Non c’è Black Friday o cashback che tenga: il 2020 si è chiuso con un crollo (prevedibile) dei consumi al dettaglio, secondo le ultime rilevazioni di Istat. A novembre 2020, l’Istituto ha stimato un calo del 6,9% in valore e del 7,4% in volume rispetto al mese precedente, mentre su base annua la flessione è stata dell’8,1% in valore e dell’8,4% in volume. Colpa delle vendite dei beni non alimentari, che sono calate 13,5% in termini di volume. I consumi alimentari, invece, sono aumentati dell’1%. Pesano, ovviamente, gli effetti della pandemia, che agisce sulla fiducia dei consumatori e sulle concrete possibilità di spesa. Impressionante il calo di quei beni legati allo stare fuori di casa: calzature, articoli in cuoio e da viaggio crollano del 45,8%, mentre abbigliamento e pellicceria del 37,7%. Male anche il settore giochi, giocattoli, sport e campeggio (-22,9%); il -9,6% per cartoleria, libri giornali e riviste; e -9,5% per prodotti di profumeria e cura della persona. Ad aumentare, fa notare Istat, sono i consumi legati al lavoro e alla didattica a distanza, oppure l’informatica e la telefonia. Rispetto allo stesso periodo del 2019, le dotazioni per l’informatica, le telecomunicazioni, la telefonia segnano un +28,7%, mentre utensileria per la casa e ferramenta salgono del 2%.

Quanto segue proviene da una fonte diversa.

(** C10. The status of the report is a function of the two flags, the
    mistrial flag first: [mistrial] if a quorum failure occurred, even if
    an earlier claim raised; otherwise [partial] if a claim raised;
    otherwise [completed]. The flags record exactly those events, and in
    every case, the mistrial included, the report carries the results of
    the claims decided before the trial ended. *)
Theorem report_status_from_flags (self : Court.t J) (case_text domain : string)
    (s : St W) r s' :
  hear self case_text domain s = (Ret r, s') ->
  exists report sa events l sc,
    prosecutor.process (Court.prosecutor self) case_text s = (Ret report, sa) /\
    trial_run self (fst (sys_uuid4 (world sa))) domain (ProsecutorReport.claims report)
              (initial_locals, mkSt (snd (sys_uuid4 (world sa))) (calls sa))
              events (l, sc) /\
    CaseReport.status r
    = (if mistrial_occurred l then mistrial
       else if partial_failure l then partial else completed) /\
    mistrial_occurred l = existsb is_quorum_failure events /\
    partial_failure l = existsb is_error events /\
    CaseReport.status r = status_of_events events /\
    CaseReport.claims r = decided events.
Proof.
  intros E.
  assert (exists report sa,
             prosecutor.process (Court.prosecutor self) case_text s = (Ret report, sa))
    as (report & sa & Hp).
  { unfold hear in E. apply bind_ret_inv in E as (report & sa & Hp & _). eauto. }
  rewrite (run_hear self case_text domain s report sa Hp) in E. simpl in E.
  destruct (hear_loop self (fst (sys_uuid4 (world sa))) domain
              (ProsecutorReport.claims report)
              (initial_locals, mkSt (snd (sys_uuid4 (world sa))) (calls sa)))
    as [[[] | e |] [l sc]] eqn:Hloop; try discriminate.
  apply hear_loop_trial_run in Hloop as (events & Hrun).
  destruct (trial_run_locals _ _ _ _ _ _ _ Hrun) as (Hres & Hmis & Hpar).
  simpl in Hres, Hmis, Hpar, E. rewrite run_CaseReport_new in E. injection E as <- _.
  exists report, sa, events, l, sc. simpl.
  unfold report_status, status_of_events. rewrite Hmis, Hpar, Hres. repeat split; auto.
Qed.

Lemma process_claim_text_cache (self : Prosecutor.t) claim_text pl (s : St W) entry s1 s2 :
  await_search_exact (Prosecutor.court_code self) claim_text s = (Ret (Some entry), s1) ->
  CourtCodeEntry.is_valid entry None s1 = (Ret true, s2) ->
  process_claim_text self claim_text (pl, s)
  = (Ret tt,
     (mkProcessLocals
        (claims pl ++ [Claim.mk (fst (sys_uuid4 (world s2))) claim_text cache
                                (Some (CourtCodeEntry.entry_id entry))
                                (Some (CourtCodeEntry.verdict entry)) [] []])%list
        (cache_hits pl + 1)%Z (precedents_found pl),
      mkSt (snd (sys_uuid4 (world s2))) (calls s2))).
Proof.
  intros Hsearch Hvalid. unfold process_claim_text, bind at 1. rewrite run_zoom, Hsearch.
  simpl. unfold bind at 1. rewrite run_zoom, Hvalid. simpl.
  unfold Claim.new, generate_id, bind, modify_local, ret. rewrite run_zoom.
  unfold bind. rewrite run_uuid4. reflexivity.
Qed.
(** X9: a block file all of whose entries are good strings is hydrated
    whole: [records] returns one record for every key, in the order of the
    keys, each holding the indented form of the decrypted entry; both lists
    of the dataset end empty and the file is read once. *)
Theorem records_all_good (b : block.t) (w : world) (data : string)
    (dataBlock : option (gmap string json)) :
  files w !! block.blockFile b w = Some data →
  Unmarshal_map data None = (dataBlock, None) →
  (∀ k v, default ∅ dataBlock !! k = Some v →
     ∃ s, v = JStr s ∧ bad_entry (dataset.cryptoKey (Dataset w)) s = false) →
  block.records b w
  = ({| Dataset := Dataset (cleared w); files := files w;
        reads := reads w ++ [block.blockFile b w] |},
     Return ((λ k, hydrated (formatted (dataset.cryptoKey (Dataset w))
                               (entry (default ∅ dataBlock) k)))
             <$> orderMapKeys (default ∅ dataBlock))).
Proof.
  intros Hfile Hdecode Hgood.
  rewrite records_unfold, (readBlock_decoded b w data dataBlock) by done.
  rewrite range_recordKeys_good.
  - simpl. f_equal. f_equal. rewrite <- list_fmap_compose.
    by apply list_fmap_ext.
  - intros k [v Hv]%elem_of_orderMapKeys.
    destruct (Hgood k v Hv) as (s & -> & Hs). by exists s.
Qed.

(** X10: when the block file cannot be read, [records] returns no records
    and records nothing: [BadBlocks] and [BadRecords] end empty. *)
Theorem records_unreadable (b : block.t) (w : world) :
  files w !! block.blockFile b w = None →
  block.records b w
  = ({| Dataset := Dataset (cleared w); files := files w;
        reads := reads w ++ [block.blockFile b w] |},
     Return []).
Proof.
  intros Hfile. rewrite records_unfold.
  assert (block.readBlock b (cleared w)
          = ({| Dataset := Dataset (cleared w); files := files w;
                reads := reads w ++ [block.blockFile b w] |},
             Return ([], Some (PathError (block.blockFile b w))))) as ->.
  { unfold block.readBlock, ReadFile. run.
    change (block.blockFile b (cleared w)) with (block.blockFile b w).
    change (files (cleared w)) with (files w). by rewrite Hfile. }
  reflexivity.
Qed.

(** The loop of [readBlock] panics at the first entry that is not a string,
    when the entries before it are good. *)
Lemma range_recordKeys_panics (b : block.t) (dataBlock : option (gmap string json))
    (pre post : list string) (k0 : string) record result (w : world) :
  (∀ k, k ∈ pre → ∃ s, default ∅ dataBlock !! k = Some (JStr s)
                       ∧ bad_entry (dataset.cryptoKey (Dataset w)) s = false) →
  (∀ s, default ∅ dataBlock !! k0 ≠ Some (JStr s)) →
  block.range_recordKeys b dataBlock (pre ++ k0 :: post)%list record result w
  = (w, Panic "interface conversion: interface {} is not string").
Proof.
  intros Hpre Hk0. revert record result.
  induction pre as [|k pre IH]; intros record result; simpl.
  - destruct (default ∅ dataBlock !! k0) as [[| | |s| |]|]; try done.
    by destruct (Hk0 s).
  - destruct (Hpre k) as (s & Hk & Hs); [apply list_elem_of_here|].
    rewrite Hk. run. rewrite decrypt_decrypted.
    unfold bad_entry in Hs. rewrite (Unmarshal_map_error _ None record) in Hs.
    destruct (Unmarshal_map _ record) as [record' [e|]]; simpl in Hs; [done|].
    destruct (json_Indent _) as [buf|e]; [|done].
    apply IH. intros k' Hk'. apply Hpre. by apply list_elem_of_further.
Qed.

(** X11: when the block file decodes as an object and, in the order of the
    keys, the first entry that is not a good string is not a string at all,
    [records] panics: the type assertion of [readBlock] is not checked.
    The dataset is left with both lists empty. *)
Theorem records_panics_on_non_string (b : block.t) (w : world) (data : string)
    (dataBlock : option (gmap string json)) (pre post : list string)
    (k0 : string) :
  files w !! block.blockFile b w = Some data →
  Unmarshal_map data None = (dataBlock, None) →
  orderMapKeys (default ∅ dataBlock) = (pre ++ k0 :: post)%list →
  (∀ k, k ∈ pre → ∃ s, default ∅ dataBlock !! k = Some (JStr s)
                       ∧ bad_entry (dataset.cryptoKey (Dataset w)) s = false) →
  (∀ s, default ∅ dataBlock !! k0 ≠ Some (JStr s)) →
  block.records b w
  = ({| Dataset := Dataset (cleared w); files := files w;
        reads := reads w ++ [block.blockFile b w] |},
     Panic "interface conversion: interface {} is not string").
Proof.
  intros Hfile Hdecode Hkeys Hpre Hk0.
  rewrite records_unfold, (readBlock_decoded b w data dataBlock), Hkeys by done.
  by rewrite range_recordKeys_panics.
Qed.

(** X12: whatever a read finds, [records] reads the block file exactly
    once, leaves every file as it is, and writes to nothing of the dataset
    but [BadBlocks] and [BadRecords]. *)
Theorem records_frame (b : block.t) (w : world) :
  files (block.records b w).1 = files w
  ∧ reads (block.records b w).1 = (reads w ++ [block.blockFile b w])%list
  ∧ dataset.DbPath (Dataset (block.records b w).1) = dataset.DbPath (Dataset w)
  ∧ dataset.Name (Dataset (block.records b w).1) = dataset.Name (Dataset w)
  ∧ dataset.cryptoKey (Dataset (block.records b w).1)
    = dataset.cryptoKey (Dataset w).
Proof.
  rewrite records_unfold. simpl. rewrite readBlock_world. done.
Qed.

(** A read does not look at the index of the block, only at its name. *)
Lemma range_recordKeys_block (b b' : block.t) dataBlock keys record result w :
  block.range_recordKeys b dataBlock keys record result w
  = block.range_recordKeys b' dataBlock keys record result w.
Proof.
  revert record result. induction keys as [|k keys IH]; intros record result;
    simpl; [done|].
  destruct (default ∅ dataBlock !! k) as [[| | |s| |]|]; try done.
  run. rewrite !decrypt_decrypted.
  destruct (Unmarshal_map _ record) as [record' [e|]]; [done|].
  destruct (json_Indent _) as [buf|e]; [|done].
  apply IH.
Qed.

Lemma records_block (b b' : block.t) (w : world) :
  block.Name b = block.Name b' → block.records b w = block.records b' w.
Proof.
  intros Hname. rewrite !records_unfold.
  assert (block.readBlock b (cleared w) = block.readBlock b' (cleared w)) as ->;
    [|done].
  unfold block.readBlock, ReadFile, block.blockFile. run. rewrite Hname.
  destruct (files (cleared w) !! _) as [data|]; [|done].
  destruct (Unmarshal_map data None) as [dataBlock [e|]]; [done|].
  apply range_recordKeys_block.
Qed.

(** X13: the index and the hydrated records are kept apart.  [loadRecords]
    leaves the index as it is, and [add] commutes with it: hydrating after
    an [add] gives the block that the [add] gives after hydrating, with the
    same effect on the world. *)
Theorem loadRecords_add_commute (b : block.t) (k v : string) (w : world) :
  (∀ w' b', block.loadRecords b w = (w', Return b') →
            block.recs b' = block.recs b)
  ∧ block.loadRecords (block.add b k v) w
    = on_block (λ b', block.add b' k v) (block.loadRecords b w).
Proof.
  unfold block.loadRecords, on_block. split.
  - intros w' b'. destruct (length (block.Records b) =? 0)%nat.
    + run. destruct (block.records b w) as [w'' [rs|msg]]; [|done].
      by intros [= _ <-].
    + by intros [= _ <-].
  - change (block.Records (block.add b k v)) with (block.Records b).
    destruct (length (block.Records b) =? 0)%nat; [|done].
    run. rewrite (records_block (block.add b k v) b) by done.
    by destruct (block.records b w) as [w'' [rs|msg]].
Qed.

(** X14: [RecordCount] of a block that is not loaded yet and whose file
    holds only good strings is the number of entries of the file. *)
Theorem RecordCount_all_good (b : block.t) (w : world) (data : string)
    (dataBlock : option (gmap string json)) :
  block.Records b = [] →
  files w !! block.blockFile b w = Some data →
  Unmarshal_map data None = (dataBlock, None) →
  (∀ k v, default ∅ dataBlock !! k = Some v →
     ∃ s, v = JStr s ∧ bad_entry (dataset.cryptoKey (Dataset w)) s = false) →
  ∃ b', block.RecordCount b w
        = ({| Dataset := Dataset (cleared w); files := files w;
              reads := reads w ++ [block.blockFile b w] |},
           Return (b', size (default ∅ dataBlock)))
        ∧ length (block.Records b') = size (default ∅ dataBlock).
Proof.
  intros Hempty Hfile Hdecode Hgood.
  unfold block.RecordCount, block.loadRecords. rewrite Hempty. simpl. run.
  rewrite records_unfold, (readBlock_decoded b w data dataBlock) by done.
  rewrite range_recordKeys_good; cycle 1.
  { intros k [v Hv]%elem_of_orderMapKeys.
    destruct (Hgood k v Hv) as (s & -> & Hs). by exists s. }
  assert (length (orderMapKeys (default ∅ dataBlock)) = size (default ∅ dataBlock))
    as Hlen.
  { unfold orderMapKeys. rewrite merge_sort_Permutation, length_fmap.
    by rewrite length_map_to_list. }
  eexists. split.
  - simpl. rewrite !length_fmap, Hlen. reflexivity.
  - simpl. by rewrite !length_fmap.
Qed.
(** * WKF kata results scraper: [data_utils.py]

    A shallow embedding of the extraction module of the repository
    (category page parser, performance extractor, round URL collector and
    the two aggregators) together with the properties its specification
    states about it.

    Layout:
    - [py]   : the Python values and built-ins the module relies on
               (exceptions, [str] methods, list indexing and slicing,
               [float] on strings);
    - [bs4]  : the queryable HTML tree ([find_all], [.text], [tag[attr]]);
    - [pd]   : the two pandas entry points the aggregators call;
    - [data_utils] and [data_utils_copy] : the two copies of the module;
    - the theorems. *)

From Stdlib Require Import Ascii QArith Qreduction.
From stdpp Require Import base option list strings gmap pretty.

#[local] Set Warnings "-clear-no-such-hyp".

Local Open Scope nat_scope.

(** * Python values and built-ins *)
Module py.

(** Exceptions the module can let escape.  [IndexError], [ValueError] and
    [KeyError] come from the extraction code itself, [ConnectionError]
    stands for whatever [requests.get] raises, [ParserRejectedMarkup] for
    what [BeautifulSoup] raises on markup its parser rejects and [OSError]
    for what [open] raises. *)
Inductive exn :=
| IndexError
| ValueError
| KeyError
| ConnectionError
| ParserRejectedMarkup
| OSError.

Global Instance exn_eq_dec : EqDecision exn.
Proof. solve_decision. Defined.

(** A Python computation: it returns a value or raises. *)
Inductive result (A : Type) :=
| Ok (a : A)
| Raise (e : exn).
Global Arguments Ok {A} a.
Global Arguments Raise {A} e.

Global Instance result_ret : MRet result := fun A a => Ok a.
Global Instance result_bind : MBind result := fun A B f m =>
  match m with
  | Ok a => f a
  | Raise e => Raise e
  end.

(** [for x in xs: acc = body acc x], stopping at the first exception. *)
Fixpoint for_each {A St} (body : St -> A -> result St) (xs : list A)
    (acc : St) : result St :=
  match xs with
  | [] => Ok acc
  | x :: xs' => acc' ← body acc x; for_each body xs' acc'
  end.

(** [[f(x) for x in xs]], stopping at the first exception. *)
Fixpoint comprehension {A B} (f : A -> result B) (xs : list A)
  : result (list B) :=
  match xs with
  | [] => Ok []
  | x :: xs' => y ← f x; ys ← comprehension f xs'; Ok (y :: ys)
  end.

(** ** Lists *)

(** [xs[i]] for [i >= 0]. *)
Definition getitem {A} (xs : list A) (i : nat) : result A :=
  match xs !! i with
  | Some x => Ok x
  | None => Raise IndexError
  end.

(** [xs[-1]]. *)
Definition getitem_last {A} (xs : list A) : result A :=
  match last xs with
  | Some x => Ok x
  | None => Raise IndexError
  end.

(** [xs[i:j]] for [0 <= i], [0 <= j]; slices never raise. *)
Definition slice {A} (i j : nat) (xs : list A) : list A :=
  drop i (take j xs).

(** [xs[:-n]] for [n > 0]. *)
Definition slice_to_neg {A} (n : nat) (xs : list A) : list A :=
  take (length xs - n) xs.

(** [a, b = xs]. *)
Definition unpack2 {A} (xs : list A) : result (A * A) :=
  match xs with
  | [a; b] => Ok (a, b)
  | _ => Raise ValueError
  end.

(** ** Strings.  A [str] is a sequence of characters; characters are
    modelled by [ascii]. *)

Definition len (s : string) : nat := String.length s.
(* ===== verification/Prelude.v ===== *)
(** A verification of the xv6 kernel with demand paging (assignment 3 of os192), from its
    boot loader to its user programs.

    * The program

    xv6 is a small Unix for the x86 in C. This version gives every process at most 16
    pages of memory at a time: the others are in a swap file of the process, page faults
    bring them back, and a policy chosen at compile time says which page goes out. User
    programs can allocate pages, protect them and free them again. Under src/ there are
    the kernel, its user library and programs, and the program that makes the disk image.

    The parts call each other in layers. Physical pages (kalloc.c) are the memory of page
    tables and processes (vm.c); processes (proc.c) are switched by the scheduler and enter
    the kernel by traps (trap.c) and system calls (syscall.c, sysproc.c, sysfile.c). Disk
    blocks are cached (bio.c) and written in transactions (log.c); on them are inodes,
    directories and paths (fs.c), and on those open files and pipes (file.c, pipe.c), and
    the swap files. The console, keyboard and disk drivers and the interrupt controllers
    are at the edge. bootasm.S and bootmain.c load the kernel, mp.c finds the processors,
    main.c starts them, and mkfs.c makes the first disk image.

    * How the code is modelled

    A C function that changes state is a computation of the monad [M S A] below: it
    returns, panics, does what the machine refuses ([Fault]), waits ([Blocked]) or runs out
    of fuel ([NoFuel]). [runs m s Q] is total correctness: [m] returns and [Q] holds.
    [ends m s Q] says that [m] never runs out of fuel. Integers are [Z] with their wrapping
    written out ([u32], [s32]); memory is a function from addresses to bytes; an array is a
    list; a pointer into an array is an index. A function that gives up the CPU is cut
    there into two halves. A spin lock that is held only inside one function makes that
    function one step; Locks.v has the locks themselves, instruction by instruction.
    Assembly is instructions on the registers and the memory. Devices are parameters: a
    class of operations on ports or registers, with the laws that a driver relies on. The
    small user programs are interaction trees over their system calls.

    Loops that are not structural take fuel. Where the fuel is computed from the state it is
    shown to be enough, as part of the theorems ([runs] holds only of a computation that
    returns): the search of malloc and free goes round a list that has fewer blocks than
    the heap has bytes; the parser of the shell has four calls for every byte; the path
    lookup of fs.c ends on every disk (Ends.v); select_SCFIFO takes two rounds. Loops that
    poll a device end when it answers: the bound is the device's, and part of its laws.

    * Files

    - Prelude: this file; outcomes, the monad, its rules and tactics, arrays.
    - Machine: 32-bit arithmetic, memory, and the macros of memlayout.h, mmu.h, fcntl.h.
    - CString, Format: string.c, ulib.c; itoa, atoi and the printing of console.c and
      printf.c.
    - Kalloc, PageTable: kalloc.c; walkpgdir and mappages of vm.c as an address space.
    - Locks: spinlock.c, with several CPUs.
    - State, Vm, Uvm, Paging, Swap, PageFault: the state of processes and memory; vm.c
      (seginit is in Entry); the policies; the swap slots of fs.c; the page fault.
    - Proc, Keeps, Sched: proc.c, and the process table as a state machine.
    - Syscall, Exec, Trap: syscall.c, sysproc.c, exec.c, trap.c.
    - Bio, Cache: bio.c, sleeplock.c, memide.c.
    - Log, LogCrash, LogSpace, Blocks, LogBlocks: log.c; Blocks is the interface ([Class])
      that the file system is written and proved against, LogBlocks its implementation.
    - Fs, FsAlloc, FsInode, FsWrite, FsFile, FsLayout, FsDir, Ends: fs.c over that
      interface: allocation, contents of files, types on the disk, directories, and that
      path lookup ends.
    - Ring, Pipe, Pipeline: pipe.c with the processes at both ends.
    - File, OpenFile, SwapDisk, Sysfile: file.c, sysfile.c, the swap files of fs.c on the
      disk.
    - Console, Kbd, Ide: console.c, kbd.c, uart.c, ide.c.
    - Umalloc: umalloc.c.
    - Sh, ShRun: sh.c, with gets of ulib.c.
    - Grep: the matching of grep.c and the loops of grep, wc and cat on their input.
    - Mkfs, MkfsFs: mkfs.c, and its image as the file system of the kernel sees it.
    - Ports, Boot, Mp, Devices: the port instructions of x86.h; bootmain.c; mp.c and mp.h;
      ioapic.c, lapic.c, picirq.c and the set-up of uart.c and ide.c.
    - Asm: vectors.S, trapasm.S, swtch.S, usys.S and initcode.S.
    - Entry: the segments of mmu.h, asm.h and seginit; entrypgdir and startothers of main.c;
      bootasm.S, entry.S and entryother.S.
    - UserProgs: echo, cat, wc, grep, ls, ln, mkdir, rm, kill, zombie and init, and stat of
      ulib.c.
    - LogExamples, FsExamples, SwapExamples, Examples, SchedExamples, TrapExamples:
      concrete states on which the theorems apply.

    * What is proved

    - Processes: every reachable process table is consistent; a parent in wait never
      misses an exited child; no trap returns to a killed process; exec replaces the whole
      image or nothing.
    - Memory: kalloc is a stack of pages; mappages maps what it is asked to and walkpgdir
      changes no mapping; spin locks exclude each other under all interleavings.
    - Paging: the swap file is a map from pages to contents, also on the disk below the
      file system; a page fault gives the page back and disturbs nothing; select_SCFIFO is
      the second-chance queue; a page keeps its flags on the way out and in, but for its
      write protection.
    - Disk: the cache recycles the least recently used buffer and agrees with the disk; a
      crash at any write leaves all of a transaction or nothing; the log over the cache is
      a store of blocks with transactions; calls that keep to their reservation do not
      overflow the log, if it has one block more than mkfs gives it.
    - Files: a file is an array of bytes, a directory is a map, a block of inodes is an
      array of records, a write fits its transaction, path lookup ends on every disk, the
      IDE driver serves its queue as the memory disk does.
    - Pipes: first in first out under all interleavings, no lost wake-up, a pipeline
      delivers everything whatever the scheduler does.
    - Console and text: the console is a line editor; numbers print so that they read
      back; printf and cprintf agree; the pointers of system calls are checked.
    - User programs: malloc and free keep blocks apart and lose nothing; the life of a page
      of pmalloc; the shell parses its grammar and connects the processes of a line with
      no descriptor too many; grep prints the lines that its pattern denotes; ls lists
      what the kernel answers and cat copies the files; init keeps one shell.
    - Start-up: the boot loader puts the kernel where its headers say; mpinit reads the
      table of the BIOS; a processor that startothers starts arrives in mpenter; the I/O
      APIC sends the interrupts where it is told; the clock's date is decoded; the image
      that mkfs makes holds the files it was given, for any kernel that mounts it.
    - Assembly: a trap saves and restores what the program sees, swtch suspends and resumes
      a thread, and the stub of a system call returns the kernel's answer.
    - Flaws: theorems of the kind [error], and examples beside the code, prove what the
      code gets wrong: the short log, the swap path of a long pid, turn_flag on kernel
      pages, page faults of the kernel itself, a killed writer that strands its reader, a
      page freed twice, headers lost by pmalloc, lines lost by grep, the endless loop of
      mpinit at an unknown entry, a root directory of mkfs with a block too many.

    * What is not modelled

    main, mpenter and mpmain of main.c, which call the initialisers in order: the parts are
    proved each on its own state. The functions that only initialise a lock, and microdelay,
    which is empty. The test programs. In the kernel model swtch is the point where functions
    are cut; that cutting there is right is what Asm.v shows of swtch. Hardware memory below
    the level of whole instructions, and time, are not part of the model. *)
From Stdlib Require Import ZArith Lia Ascii.
From stdpp Require Import base tactics list strings relations.
(* ===== verification/Kalloc.v ===== *)
(** The physical page allocator (kalloc.c): the free list threaded through the
    free pages themselves, its initialisation in two phases, and the count of
    free pages that procdump prints. *)
From Stdlib Require Import ZArith Lia Bool.
From stdpp Require Import base tactics list strings sets.
From S2P Require Import Prelude Machine CString.

(** What the linker script (kernel.ld) says of the loaded kernel: the end of
    its image [end] and the start of its data [data]. *)
Class KernelImage := {
  kend : Z;
  kdata : Z;
  kend_range : KERNLINK ≤ kend ≤ KERNBASE + PHYSTOP;
  kdata_range : KERNLINK ≤ kdata ≤ kend;
  kdata_aligned : kdata mod PGSIZE = 0 }.

(** Memory and [struct { lock; use_lock; freelist; } kmem]. [klock] is whether
    the current CPU holds [kmem.lock]. *)
Record kmst := mk_kmst { mem : memory; freelist : Z; use_lock : bool; klock : bool }.

Definition set_mem (m : memory) (s : kmst) := mk_kmst m (freelist s) (use_lock s) (klock s).
Definition set_freelist (p : Z) (s : kmst) := mk_kmst (mem s) p (use_lock s) (klock s).
Definition set_use_lock (b : bool) (s : kmst) := mk_kmst (mem s) (freelist s) b (klock s).
Definition set_klock (b : bool) (s : kmst) := mk_kmst (mem s) (freelist s) (use_lock s) b.

(** acquire(&kmem.lock) and release(&kmem.lock), on one CPU. *)
Definition kmem_acquire : M kmst unit :=
  s ← get; if klock s then panic "acquire" else modify (set_klock true).
Definition kmem_release : M kmst unit :=
  s ← get; if klock s then modify (set_klock false) else panic "release".

Section kalloc.
  Context {KI : KernelImage}.

Definition kfree (v : Z) : M kmst unit :=
  s ← get;
  if negb (v mod PGSIZE =? 0) || (v <? kend) || (PHYSTOP <=? V2P v) then panic "kfree" else
  modify (λ s, set_mem (memset (mem s) v 1 PGSIZE) s);;
  when (use_lock s) kmem_acquire;;
  modify (λ s, set_mem (st32 (mem s) v (freelist s)) s);;
  modify (set_freelist v);;
  when (use_lock s) kmem_release.
(** read_page_from_disk removes the page from the map and hands its contents to
    the store [dst]; [R] is what that store does to the state. *)
Lemma read_page_spec s pr st va d ram_idx dst (R : kst F → kst F → Prop) :
  swap_rel s pr st → st !! va = Some d →
  (∀ fs', runs (store_page dst d) (set_fsys fs' s) (λ _ s2,
     procs s2 = procs s ∧ cur s2 = cur s ∧ fsys s2 = fs' ∧ R (set_fsys fs' s) s2)) →
  runs (read_page_from_disk p ram_idx va dst) s (λ r s', r = 1 ∧ ∃ i e s1 s2,
    pm_used e = 1 ∧ pm_va e = va ∧ (∃ j, p_swap_monitor pr !! j = Some e) ∧
    R s1 s2 ∧ (∃ fs', s1 = set_fsys fs' s) ∧ s' = upd_proc p (read_proc pr i ram_idx e) s2 ∧
    swap_rel s' (read_proc pr i ram_idx e) (delete va st)).
Proof.
  intros [Hc Hp Hf Hok Hs] Hd HR. destruct (slots_read _ _ _ Hs va d Hd) as (i & e & Hfi & Hi & Hu & Hv & Hpg & Hi16 & Hsl).
  assert (Hps : (p < length (procs s))%nat) by (by eapply lookup_lt_Some).
  unfold read_page_from_disk. apply runs_bind. exists pr, s. split; [by apply getproc_eq|]. rewrite Hfi.
  apply runs_bind. eapply runs_mono; [by apply readFromSwapFile_spec|]. cbn beta. intros r s1 (-> & fs' & -> & H1 & H2).
  change (PGSIZE <? 0) with false. cbv iota beta. apply runs_bind. eapply runs_mono; [apply HR|].
  cbn beta. intros _ s2 (Hps2 & Hc2 & Hfs2 & HR2). rewrite Hi. cbn [oget].
  assert (Hp2 : procs s2 !! p = Some pr) by congruence.
  assert (Hlen : (p < length (procs s2))%nat) by congruence.
  exists 1, (upd_proc p (read_proc pr i ram_idx e) s2). split.
  { change (mret (M:=M (kst F)) e ≫= ?f) with (f e). cbv beta.
    mrun (modproc_eq s2 p pr (set_ram ram_idx (λ _, e)) Hp2).
    rewrite (bind_eq _ _ _ _ _ (modproc_eq _ p _ _ (procs_upd p _ s2 Hlen))), upd_proc_twice; cbv beta.
    rewrite (bind_eq _ _ _ _ _ (modproc_eq _ p _ _ (procs_upd p _ s2 Hlen))), upd_proc_twice; cbv beta.
    rewrite (bind_eq _ _ _ _ _ (getproc_eq _ p _ (procs_upd p _ s2 Hlen))); cbv beta.
    rewrite (bind_eq _ _ _ _ _ (modproc_eq _ p _ _ (procs_upd p _ s2 Hlen))), upd_proc_twice; cbv beta.
    done. }
  split; [done|]. exists i, e, (set_fsys fs' s), s2. split_and!; try done; [by exists i|by exists fs'|].
  split; cbn; [by rewrite Hc2|by apply list_lookup_insert_eq|done|by rewrite Hfs2|].
  by rewrite Hfs2, H2, Nat2Z.id.
Qed.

Si teme per i fallimenti nel 2021

Secondo Confesercenti è stato un “grave errore” non spostare il Black Friday, perché, spiega l’associazione “con i negozi di nuovo sottoposti a restrizione, la giornata di sconti ha causato lo spostamento d’importanti quote di mercato verso l’online, che a novembre ha realizzato un incremento di oltre il 50%, il terzo aumento più importante di sempre, dopo giugno e ottobre scorso”. A novembre, ricorda Confesercenti, la seconda ondata della pandemia ha chiuso oltre 190mila negozi nelle regioni rosse, quelle sottoposte alle restrizioni più rigide, cui si sono aggiunte altre 68mila attività in Veneto, Friuli-Venezia Giulia ed Emilia-Romagna cui è stato imposto lo stop di domenica e almeno altri 50mila negozi nei centri commerciali chiusi per tutto il weekend. Ora c’è forte preoccupazione sui dati dei fallimenti delle attività nei primi mesi del 2021, che restituiranno un quadro fosco di uno dei settori che sta più patendo le misure messe in campo per fermare i contagi. Si teme, inoltre, che molti imprenditori decidano di interrompere l’attività a conclusione di un anno difficilissimo, condizionato dal deterioramento della liquidità e da fatturati esangui, nonché di una mancanza di regole sulla concorrenza dell’online che sta sbriciolando soprattutto le Pmi italiane.